Sunday, October 23, 2011

Mapping the Environment

The next stage is to test out the mapping performance of the Turtlebot.  It's also interesting to compare the maps to those I created earlier with my larger GROK2 robot, which is using the same ROS/Gmapping software.

Initially I performed the calibration of the gyro and odometry, as described here.  Then I created a launch file using the same Gmapping parameters as for my other robot, and also including the calibration results.

  <param name="robot_description" command="$(find xacro)/ '$(find turtlebot_description)/urdf/turtlebot.urdf.xacro'" />

  <param name="turtlebot_node/gyro_scale_correction" value="1.003914"/>
  <param name="turtlebot_node/odom_angular_scale_correction" value="0.925940"/>

  <!--- Run Robot Pose EKF -->
  <include file="$(find turtlebot_bringup)/base.launch" />

  <!--- Run the kinect -->
  <include file="$(find turtlebot_bringup)/kinect.launch" />

  <!--- Run gmapping -->
  <node pkg="gmapping" type="slam_gmapping" name="slam_gmapping" output="screen">
    <param name="odom_frame" value="odom"/>
    <param name="map_update_interval" value="30.0"/>
    <param name="maxUrange" value="16.0"/>
    <param name="sigma" value="0.05"/>
    <param name="kernelSize" value="1"/>
    <param name="lstep" value="0.05"/>
    <param name="astep" value="0.05"/>
    <param name="iterations" value="5"/>
    <param name="lsigma" value="0.075"/>
    <param name="ogain" value="3.0"/>
    <param name="lskip" value="0"/>
    <param name="srr" value="0.01"/>
    <param name="srt" value="0.02"/>
    <param name="str" value="0.01"/>
    <param name="stt" value="0.02"/>
    <param name="linearUpdate" value="0.5"/>
    <param name="angularUpdate" value="0.436"/>
    <param name="temporalUpdate" value="-1.0"/>
    <param name="resampleThreshold" value="0.5"/>
    <param name="particles" value="80"/>

    <param name="xmin" value="-1.0"/>
    <param name="ymin" value="-1.0"/>
    <param name="xmax" value="1.0"/>
    <param name="ymax" value="1.0"/>

    <param name="delta" value="0.02"/>
    <param name="llsamplerange" value="0.01"/>
    <param name="llsamplestep" value="0.01"/>
    <param name="lasamplerange" value="0.005"/>
    <param name="lasamplestep" value="0.005"/>

  <!--- Run Move Base -->
  <include file="$(find turtlebot_navigation)/config/move_base_turtlebot.launch" />


The only parameter which is different from the defaults here is the grid cell size delta

I also made a teleoperation launch file with reduces speeds to make the movement of the robot less jerky and prone to wheel slippage.

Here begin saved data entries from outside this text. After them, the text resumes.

(** One value and the rest of the input, after leading space.  [fuel] bounds
    the number of steps, [depth] the containers that may still be opened. *)
Fixpoint scan_value (fuel depth : nat) (s : string) : option (json * string) :=
  match fuel with
  | O => None
  | S fuel =>
      match skip_space s with
      | EmptyString => None
      | String c t as s' =>
          if Ascii.eqb c "{" then
            match depth with
            | O => None
            | S depth =>
                match skip_space t with
                | String d t' =>
                    if Ascii.eqb d "}" then Some (JObject [], t')
                    else '(fields, rest) ← scan_fields fuel depth (String d t'); Some (JObject fields, rest)
                | EmptyString => None
                end
            end
          else if Ascii.eqb c "[" then
            match depth with
            | O => None
            | S depth =>
                match skip_space t with
                | String d t' =>
                    if Ascii.eqb d "]" then Some (JArray [], t')
                    else '(l, rest) ← scan_elements fuel depth (String d t'); Some (JArray l, rest)
                | EmptyString => None
                end
            end
          else if byteval c =? 34 then
            '(lit, rest) ← scan_string t; Some (JString (unquote (String.length lit) lit), rest)
          else if Ascii.eqb c "-" || is_digit c then
            '(lit, rest) ← scan_number s'; Some (JNumber lit, rest)
          else
            match strip "true" s', strip "false" s', strip "null" s' with
            | Some rest, _, _ => Some (JBool true, rest)
            | _, Some rest, _ => Some (JBool false, rest)
            | _, _, Some rest => Some (JNull, rest)
            | None, None, None => None
            end
      end
  end
with scan_elements (fuel depth : nat) (s : string) : option (list json * string) :=
  match fuel with
  | O => None
  | S fuel =>
      '(v, rest) ← scan_value fuel depth s;
      match skip_space rest with
      | String c t =>
          if Ascii.eqb c "," then '(l, rest) ← scan_elements fuel depth t; Some (v :: l, rest)
          else if Ascii.eqb c "]" then Some ([v], t)
          else None
      | EmptyString => None
      end
  end
with scan_fields (fuel depth : nat) (s : string) : option (list (string * json) * string) :=
  match fuel with
  | O => None
  | S fuel =>
      match skip_space s with
      | String q t =>
          if byteval q =? 34 then
            '(lit, rest) ← scan_string t;
            match skip_space rest with
            | String c t =>
                if Ascii.eqb c ":" then
                  '(v, rest) ← scan_value fuel depth t;
                  let field := (unquote (String.length lit) lit, v) in
                  match skip_space rest with
                  | String c t =>
                      if Ascii.eqb c "," then '(l, rest) ← scan_fields fuel depth t; Some (field :: l, rest)
                      else if Ascii.eqb c "}" then Some ([field], t)
                      else None
                  | EmptyString => None
                  end
                else None
            | EmptyString => None
            end
          else None
      | EmptyString => None
      end
  end.

(** The first value of the stream, and what follows it. *)
Definition scan (s : string) : option (json * string) :=
  scan_value (2 * String.length s + 1) maxNestingDepth s.

(** ** Storing a value *)

(** Field names match up to case: of the names used here every letter folds
    only with its other case. *)
Fixpoint fold_name (s : string) : string :=
  match s with
  | EmptyString => EmptyString
  | String c t =>
      String (if (65 <=? byteval c) && (byteval c <=? 90) then bytechr (byteval c + 32) else c) (fold_name t)
  end.

(** [strconv.ParseInt(s, 10, 64)] on a literal of the JSON grammar. *)
Definition ParseInt (lit : string) : option Z :=
  let '(neg, ds) := match lit with
                    | String c t => if Ascii.eqb c "-" then (true, t) else (false, lit)
                    | EmptyString => (false, lit)
                    end in
  if forallb is_digit (String.list_ascii_of_string ds) then
    let n := foldl (fun acc c => acc * 10 + (byteval c - 48)) 0 (String.list_ascii_of_string ds) in
    let n := if neg : bool then - n else n in
    if (- 9223372036854775808 <=? n) && (n <=? 9223372036854775807) then Some n else None
  else None.

(** A field of a struct takes a value; [None] is an [UnmarshalTypeError], and
    null changes nothing. *)
Definition set_int64 (old : Z) (v : json) : option Z :=
  match v with JNull => Some old | JNumber lit => ParseInt lit | _ => None end.
Definition set_string (old : string) (v : json) : option string :=
  match v with JNull => Some old | JString s => Some s | _ => None end.
Definition set_bool (old : bool) (v : json) : option bool :=
  match v with JNull => Some old | JBool b => Some b | _ => None end.

(** A struct: the fields of the object in order, unknown ones skipped. *)
Fixpoint decode_fields {A} (set : string -> json -> A -> option A) (fields : list (string * json)) (a : A)
  : option A :=
  match fields with
  | [] => Some a
  | (k, v) :: fields => a ← set (fold_name k) v a; decode_fields set fields a
  end.
Definition decode_struct {A} (set : string -> json -> A -> option A) (zero : A) (v : json) : option A :=
  match v with
  | JNull => Some zero
  | JObject fields => decode_fields set fields zero
  | _ => None
  end.
Definition decode_slice {A} (elem : json -> option A) (v : json) : option (list A) :=
  match v with
  | JNull => Some []
  | JArray l => mapM elem l
  | _ => None
  end.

  <node pkg="turtlebot_teleop" type="turtlebot_teleop_key" name="turtlebot_teleop_keyboard"  output="screen">
    <remap from="cmd_vel" to="/turtlebot_node/cmd_vel"/>
    <param name="scale_linear" value="0.2" type="double"/>
    <param name="scale_angular" value="0.3" type="double"/>

Using these I obtained the following map:

This compares quite favorably with previous mapping runs using my other robot.  I don't know what type or resolution the wheel encoders on the iRobot Create are, but I expect that they will be lower resolution than the quadrature encoders that I'm using elsewhere.

I also tried mapping with the default parameters, which have a grid cell size of 5cm.

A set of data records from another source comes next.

(* ===== verification/ContractFacts.v ===== *)
(** * Consequences of the store contract

    Well-formedness of the abstract database is preserved by every call that
    follows the contract, whichever implementation answers it. *)

From S2P Require Import Prelude GoTime Errors Entity Ports Contract.

Lemma strEq_true a b : strEq a b = true <-> a = b.
Proof. apply bool_decide_eq_true. Qed.

Lemma strEq_false a b : strEq a b = false <-> a <> b.
Proof. apply bool_decide_eq_false. Qed.

Lemma strEq_refl a : strEq a a = true.
Proof. by apply strEq_true. Qed.

Arguments strEq : simpl never.

Lemma lookup_DeleteFunc `{Countable K} {A} (del : A -> bool) (m : gmap K A) k x :
  DeleteFunc del m !! k = Some x <-> m !! k = Some x /\ del x = false.
Proof. unfold DeleteFunc. by rewrite map_lookup_filter_Some. Qed.

Lemma DeleteFunc_subseteq `{Countable K} {A} (del : A -> bool) (m : gmap K A) : DeleteFunc del m ⊆ m.
Proof. apply map_filter_subseteq. Qed.

Lemma lookup_end_family now root m h :
  end_family now root m !! h
  = (fun t => if in_family root t then revoke now t else t) <$> m !! h.
Proof. unfold end_family. by rewrite lookup_fmap. Qed.

Create HintDb dbok.

(** A store's own errors are exactly the sentinels they wrap. *)
Lemma exactly_sentinel s : exactly (ESentinel (StoreErr s)) s.
Proof. split; [|done]. intros t. cbn. apply bool_decide_ext. split; congruence. Qed.

Lemma exactly_wrap pre s post : exactly (EWrap pre (ESentinel (StoreErr s)) post) s.
Proof. split; [|done]. intros t. cbn. apply bool_decide_ext. split; congruence. Qed.

#[export] Hint Resolve exactly_sentinel exactly_wrap : dbok.

Lemma refused_sentinel {X} s : refused (X := X) (Err (ESentinel (StoreErr s))) s.
Proof. eexists; eauto with dbok. Qed.

Lemma refused_wrap {X} pre s post :
  refused (X := X) (Err (EWrap pre (ESentinel (StoreErr s)) post)) s.
Proof. eexists; eauto with dbok. Qed.

#[export] Hint Resolve refused_sentinel refused_wrap : dbok.


(** A token that has been neither rotated nor ended is kept as it is. *)
Lemma token_row_issued t r :
  rt_RotatedAt t = None -> rt_EndedAt t = None -> token_row t r -> r = t.
Proof. intros Hr He [-> | ->]; [done|]. destruct t; cbn in *; by simplify_eq. Qed.

Section owned.
Context `{Countable K} {A : Type} (key : A -> K) (owner : A -> string).
Implicit Types (us : gmap string User) (m : gmap K A).

Lemma owned_insert us m k x :
  owned_by key owner us m -> key x = k -> is_Some (us !! owner x) ->
  owned_by key owner us (<[k := x]> m).
Proof.
  intros Hm Hk Hu k' x' [[<- <-]|[_ Hl]]%lookup_insert_Some; [done|]. by apply Hm.
Qed.

Lemma owned_sub us m m' : owned_by key owner us m -> m' ⊆ m -> owned_by key owner us m'.
Proof. intros Hm Hsub k x Hl. eapply Hm, lookup_weaken; eauto. Qed.

Lemma owned_delete us m k : owned_by key owner us m -> owned_by key owner us (delete k m).
Proof. intros Hm. eapply owned_sub; [done|]. apply delete_subseteq. Qed.

Lemma owned_DeleteFunc us m del : owned_by key owner us m -> owned_by key owner us (DeleteFunc del m).
Proof. intros Hm k x [Hl _]%lookup_DeleteFunc. by apply Hm. Qed.

Lemma owned_fmap us m (f : A -> A) :
  owned_by key owner us m -> (forall x, key (f x) = key x /\ owner (f x) = owner x) ->
  owned_by key owner us (f <$> m).
Proof.
  intros Hm Hf k x Hl. apply lookup_fmap_Some in Hl as (y & <- & Hl).
  destruct (Hf y) as [-> ->]. by apply Hm.
Qed.

Lemma owned_alter us m (f : A -> A) k :
  owned_by key owner us m -> (forall x, key (f x) = key x /\ owner (f x) = owner x) ->
  owned_by key owner us (alter f k m).
Proof.
  intros Hm Hf k' x Hl. apply lookup_alter_Some in Hl as [(<- & y & Hl & ->)|[_ Hl]].
  - destruct (Hf y) as [-> ->]. by apply Hm.
  - by apply Hm.
Qed.

Lemma owned_user_insert us m id u :
  owned_by key owner us m -> owned_by key owner (<[id := u]> us) m.
Proof.
  intros Hm k x Hl. destruct (Hm _ _ Hl) as [? Hs]. split; [done|].
  rewrite lookup_insert_is_Some'. by right.
Qed.

Lemma owned_cascade us m id :
  owned_by key owner us m ->
  owned_by key owner (delete id us) (DeleteFunc (fun x => strEq (owner x) id) m).
Proof.
  intros Hm k x [Hl Hne]%lookup_DeleteFunc. apply strEq_false in Hne.
  destruct (Hm _ _ Hl). split; [done|]. by rewrite lookup_delete_ne.
Qed.
End owned.

#[export] Hint Resolve owned_insert owned_delete owned_DeleteFunc owned_fmap owned_alter
  owned_user_insert owned_cascade : dbok.

Section db_ok.
Implicit Type a : db.

Lemma db_ok_empty : db_ok db_empty.
Proof. split; cbn; try (intros ?? Hl; by rewrite lookup_empty in Hl). by intros e u v (_ & _ & Hl). Qed.

Lemma db_ok_tokens a m :
  db_ok a -> owned_by rt_Hash rt_UserID (d_users a) m -> db_ok (with_tokens a m).
Proof. intros []; split; eauto. Qed.

Lemma db_ok_pats a m :
  db_ok a -> owned_by pat_Hash pat_UserID (d_users a) m -> db_ok (with_pats a m).
Proof. intros []; split; eauto. Qed.

Lemma db_ok_oauth a m :
  db_ok a -> owned_by (fun i => (oi_Provider i, oi_ExternalID i)) oi_UserID (d_users a) m ->
  db_ok (with_oauth a m).
Proof. intros []; split; eauto. Qed.

Lemma db_ok_wallets a m :
  db_ok a -> owned_by (fun i => (wi_Chain i, wi_Address i)) wi_UserID (d_users a) m ->
  db_ok (with_wallets a m).
Proof. intros []; split; eauto. Qed.

Lemma db_ok_challenges a m :
  db_ok a -> (forall n c, m !! n = Some c -> ch_Nonce c = n) -> db_ok (with_challenges a m).
Proof. intros []; split; eauto. Qed.

Lemma db_ok_password a uid h :
  db_ok a -> is_Some (d_users a !! uid) ->
  db_ok (with_passwords a (<[uid := h]> (d_passwords a))).
Proof.
  intros [] Hu; split; cbn; eauto. intros id h' [[<- _]|[_ Hl]]%lookup_insert_Some; eauto.
Qed.

Lemma has_email_insert a u e v :
  d_users a !! user_ID u = None ->
  has_email (with_users a (<[user_ID u := u]> (d_users a))) e v <->
  (e <> "" /\ user_Email u = e /\ v = u) \/ has_email a e v.
Proof.
  intros Hfresh. unfold has_email; cbn. rewrite lookup_insert_Some. split.
  - intros (? & ? & [[_ <-]|[_ ?]]); eauto.
  - intros [(? & ? & ->)|(? & ? & Hl)]; [naive_solver|].
    split_and!; [done|done|]. right. split; [congruence|done].
Qed.

Lemma db_ok_user a u :
  db_ok a -> d_users a !! user_ID u = None -> (forall v, ~ has_email a (user_Email u) v) ->
  db_ok (with_users a (<[user_ID u := u]> (d_users a))).
Proof.
  intros Hok Hfresh Hemail. pose proof Hok as []. split; cbn; eauto with dbok.
  - intros id v [[<- <-]|[_ Hl]]%lookup_insert_Some; eauto.
  - intros e v v' Hv Hv'.
    apply (has_email_insert a u) in Hv; [|done]. apply (has_email_insert a u) in Hv'; [|done].
    naive_solver.
  - intros id h Hl. rewrite lookup_insert_is_Some'. right. eauto.
Qed.

Lemma has_email_cascade a id e v :
  db_ok a -> has_email (cascade id a) e v <-> has_email a e v /\ user_ID v <> id.
Proof.
  intros Hok. unfold has_email; cbn. rewrite lookup_delete_Some. naive_solver.
Qed.

Lemma db_ok_cascade a id : db_ok a -> db_ok (cascade id a).
Proof.
  intros Hok. pose proof Hok as []. split; cbn; eauto with dbok.
  - intros id' u [_ Hl]%lookup_delete_Some. eauto.
  - intros e u v [Hu _]%has_email_cascade [Hv _]%has_email_cascade; eauto.
  - intros id' h [Hne Hl]%lookup_delete_Some. rewrite lookup_delete_ne by done. eauto.
Qed.
End db_ok.

#[export] Hint Resolve db_ok_tokens db_ok_pats db_ok_oauth db_ok_wallets db_ok_challenges
  db_ok_password db_ok_user db_ok_cascade ok_tokens ok_pats ok_oauth ok_wallets ok_challenges : dbok.

(** Rewriting a token in place keeps its key and its owner. *)
Lemma end_family_owned us now root m :
  owned_by rt_Hash rt_UserID us m -> owned_by rt_Hash rt_UserID us (end_family now root m).
Proof. intros Hm. apply owned_fmap; [done|]. intros x. by destruct (in_family root x). Qed.

#[export] Hint Resolve end_family_owned : dbok.

(** Every call that follows the contract keeps the database well-formed. *)
Lemma port_spec_ok `{Backend} {X} (c : storeE X) env a x a' :
  db_ok a -> port_spec c env a x a' -> db_ok a'.
Proof.
  intros Hok. destruct c; cbn.
  - (* Create *)
    intros [(_ & _ & ->)|(Hfree & _ & ->)]; [done|].
    apply (db_ok_user a (stamp_user (ce_now env) user)); [done|..].
    + cbn. apply eq_None_not_Some. tauto.
    + intros v Hv. apply Hfree. right. by exists v.
  - by intros [-> _].
  - by intros [-> _].
  - case_match; [intros [_ ->]|intros [_ ->]]; eauto with dbok.
  - (* SaveRefreshToken *)
    intros [(_ & _ & ->)|(_ & Hs)]; [done|]. destruct (d_users a !! rt_UserID token) eqn:E.
    + destruct Hs as (r & Hr & _ & ->). apply db_ok_tokens; [done|].
      apply owned_insert; [by apply ok_tokens|by destruct Hr as [-> | ->]|].
      destruct Hr as [-> | ->]; cbn; by rewrite E.
    + by destruct Hs as [_ ->].
  - by intros [-> _].
  - intros [_ ->]. eauto with dbok.
  - (* RotateRefreshToken *)
    destruct (d_tokens a !! hash) as [t|] eqn:E; [|by intros [-> _]].
    destruct (rt_Revoked t); [by intros [-> _]|]. case_match; [by intros [-> _]|].
    intros [_ ->]. apply db_ok_tokens; [done|].
    destruct (ok_tokens _ Hok _ _ E). apply owned_insert; [by apply ok_tokens|done|done].
  - by intros [-> _].
  - (* SavePAT *)
    destruct (d_users a !! pat_UserID pat) eqn:E; [|by intros [_ ->]].
    case_match; [by intros [_ ->]|]. intros [(_ & ->)|(_ & _ & ->)]; [|done].
    apply db_ok_pats; [done|].
    apply owned_insert; [by apply ok_pats|done|cbn; by rewrite E].
  - (* SavePATLimited *)
    destruct (d_users a !! pat_UserID pat) eqn:E; [|by intros [_ ->]].
    assert (db_ok (with_pats a (prune_pats (pat_UserID pat) now (d_pats a)))) as Hp.
    { apply db_ok_pats; [done|]. apply owned_DeleteFunc, ok_pats, Hok. }
    case_match; [by intros [_ ->]|]. case_match; [by intros [_ [-> | ->]]|].
    intros [(_ & ->)|(_ & _ & [-> | ->])]; [|done..]. apply db_ok_pats; [done|].
    apply owned_insert; [apply (ok_pats _ Hp)|done|cbn; by rewrite E].
  - by intros [-> _].
  - by intros [-> _].
  - intros [(h & p & _ & _ & _ & _ & ->)|(_ & _ & ->)]; eauto with dbok.
  - intros [_ ->]. apply db_ok_pats; [done|]. apply owned_alter; [by apply ok_pats|done].
  - (* SaveOAuthIdentity *)
    destruct (d_users a !! oi_UserID identity) eqn:E; [|by intros [_ ->]].
    case_match; [by intros [_ ->]|]. intros [(_ & ->)|(_ & _ & ->)]; [|done].
    apply db_ok_oauth; [done|].
    apply owned_insert; [by apply ok_oauth|done|cbn; by rewrite E].
  - by intros [-> _].
  - by intros [-> _].
  - (* SaveWalletIdentity *)
    destruct (d_users a !! wi_UserID identity) eqn:E; [|by intros [_ ->]].
    case_match; [by intros [_ ->]|]. intros [(_ & ->)|(_ & _ & ->)]; [|done].
    apply db_ok_wallets; [done|].
    apply owned_insert; [by apply ok_wallets|done|cbn; by rewrite E].
  - by intros [-> _].
  - by intros [-> _].
  - (* SaveChallenge *)
    intros [_ ->]. apply db_ok_challenges; [done|].
    intros n c [[<- <-]|[_ [Hl _]%lookup_DeleteFunc]]%lookup_insert_Some; [done|].
    by apply (ok_challenges _ Hok).
  - (* GetChallenge *)
    case_match; [|by intros [_ ->]]. case_match; [|by intros [_ ->]].
    intros [_ [-> | ->]]; [done|]. apply db_ok_challenges; [done|].
    intros n c' [_ Hl]%lookup_delete_Some. by apply (ok_challenges _ Hok).
  - case_match; [|by intros [_ ->]]. intros [_ ->]. apply db_ok_challenges; [done|].
    intros n c' [_ Hl]%lookup_delete_Some. by apply (ok_challenges _ Hok).
  - case_match eqn:E; [|by intros [_ ->]]. intros [_ ->]. apply db_ok_password; [done|by rewrite E].
  - by intros [-> _].
Qed.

As you can see the results are not as good, which might translate into poor localization performance in some areas of the map, so if your CPU is good enough then it's well worth using a smaller cell size.

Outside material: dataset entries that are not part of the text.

Definition heap_SaveWalletIdentity (p : loc) (i : WalletIdentity) (st : mem) : returned * mem :=
  match heap_requireUser st.2 (wi_UserID i) with
  | Some e => (fails e, st)
  | None =>
      let key := (wi_Chain i, wi_Address i) in
      if bool_decide (is_Some (r_walletIdentities st.2 !! key)) then
        (fails (EWrap [] store.ErrWalletIdentityExists [Lit ": "; ArgS (wi_Chain i); Lit "/"; ArgS (wi_Address i)]), st)
      else
        let i := stamp_wallet now i in
        let '(l, h) := alloc (CWallet i) (<[p := CWallet i]> st.1) in
        (no_error, (h, set_r_walletIdentities (<[key := l]> (r_walletIdentities st.2)) st.2))
  end.

Definition heap_GetWalletIdentity (chain address : string) (st : mem) : returned * mem :=
  match stored_wallet st (r_walletIdentities st.2 !! (chain, address)) with
  | None => (fails (EWrap [] store.ErrWalletIdentityNotFound [Lit ": "; ArgS chain; Lit "/"; ArgS address]), st)
  | Some i => return_copy (CWallet i) st
  end.

Definition heap_ListWalletIdentities `{RangeOrder} (seed : nat) (userID : string) (st : mem) : returned * mem :=
  heap_list wallet_cell wi_UserID wi_CreatedAt seed userID (r_walletIdentities st.2) st.

Definition heap_SaveChallenge (p : loc) (c : Challenge) (st : mem) : returned * mem :=
  let '(h, s) := st in
  let swept := filter (fun kl => match stored_challenge st (Some kl.2) with
                                 | Some c => Before (ch_ExpiresAt c) now
                                 | None => false
                                 end = false) (r_challenges s) in
  let c := stamp_challenge now c in
  let '(l, h) := alloc (CChallenge c) (<[p := CChallenge c]> h) in
  (no_error, (h, set_r_challenges (<[ch_Nonce c := l]> swept) s)).

Definition heap_GetChallenge (nonce : string) (st : mem) : returned * mem :=
  match stored_challenge st (r_challenges st.2 !! nonce) with
  | None => (fails store.ErrChallengeNotFound, st)
  | Some c =>
      if Before (ch_ExpiresAt c) now then
        (fails store.ErrChallengeExpired, (st.1, set_r_challenges (delete nonce (r_challenges st.2)) st.2))
      else return_copy (CChallenge c) st
  end.

Definition heap_DeleteChallenge (nonce : string) (st : mem) : returned * mem :=
  if bool_decide (is_Some (r_challenges st.2 !! nonce))
  then (no_error, (st.1, set_r_challenges (delete nonce (r_challenges st.2)) st.2))
  else (fails store.ErrChallengeNotFound, st).

Definition heap_SavePasswordHash (userID hash : string) (st : mem) : returned * mem :=
  match heap_requireUser st.2 userID with
  | Some e => (fails e, st)
  | None => (no_error, (st.1, set_r_passwordHashes (<[userID := hash]> (r_passwordHashes st.2)) st.2))
  end.

Definition heap_GetPasswordHash (userID : string) (st : mem) : returned * mem :=
  match r_passwordHashes st.2 !! userID with
  | None => (fails (wrapS store.ErrCredentialNotFound userID), st)
  | Some hash => (mkReturns None [] hash None, st)
  end.

Definition heap_GetPAT (hash : string) (st : mem) : returned * mem :=
  match stored_pat st (r_pats st.2 !! hash) with
  | None => (fails store.ErrTokenNotFound, st)
  | Some o => return_copy (CPat o) st
  end.

(** [now] here is the parameter [t] of the method. *)
Definition heap_TouchPAT (hash : string) (st : mem) : returned * mem :=
  match r_pats st.2 !! hash with
  | None => (no_error, st)
  | Some l =>
      match stored_pat st (Some l) with
      | None => (no_error, st)
      | Some o =>
          let '(p, h) := alloc (CTime now) st.1 in
          (no_error, (<[l := CPat (mkPatObj (po_ID o) (po_Hash o) (po_UserID o) (po_Name o) (po_Scopes o)
                                     (po_ExpiresAt o) (Some p) (po_CreatedAt o))]> h, st.2))
      end
  end.
End methods.

(** ** Reading through changes of the heap *)

(** Arrays and instants, which structs point to. *)
Definition is_leaf (c : cell) : Prop := match c with CStrings _ | CTime _ => True | _ => False end.

(** Nothing behind a pointer of a struct has changed. *)
Definition leaves (h h' : heap) : Prop := forall l c, h !! l = Some c -> is_leaf c -> h' !! l = Some c.

Lemma leaves_refl h : leaves h h.
Proof. by intros l c. Qed.
Lemma leaves_trans h1 h2 h3 : leaves h1 h2 -> leaves h2 h3 -> leaves h1 h3.
Proof. intros H12 H23 l c Hl Hc. eauto. Qed.
Lemma leaves_insert h l c : (forall c0, h !! l = Some c0 -> ~ is_leaf c0) -> leaves h (<[l := c]> h).
Proof. intros Hl l' c' Hl' Hc'. rewrite lookup_insert_ne; [done|]. intros ->. by eapply Hl. Qed.

Lemma next_above h l c : (h : heap) !! l = Some c -> (l < next h)%positive.
Proof.
  revert l c. unfold next. apply (map_fold_weak_ind (fun n (h : heap) => forall l c, h !! l = Some c -> (l < n)%positive)).
  - intros l c. by rewrite lookup_empty.
  - intros l0 c0 h0 n _ IH l c [[<- _]|[_ Hl]]%lookup_insert_Some; [|apply IH in Hl]; lia.
Qed.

Some thoughts on mapping in general

This kind of mapping performance using a hobby robot with a total cost in the order of $1000-2000 represents a massive advance over anything which was possible in that price range previously, but I expect that in future with improved software that even better will be possible.

The main limitation with Gmapping, and similar particle filter based SLAM systems is that there needs to be a distinct mapping phase, after which the map is assumed to be "done" as a one-time operation.  However, for practical service robotics I expect that lifelong learning is going to be needed, since the environment may change occasionally and the robot may need to relearn its surroundings.  To facilitate this sort of situation I think the way to go will be to use graph based 3D SLAM methods.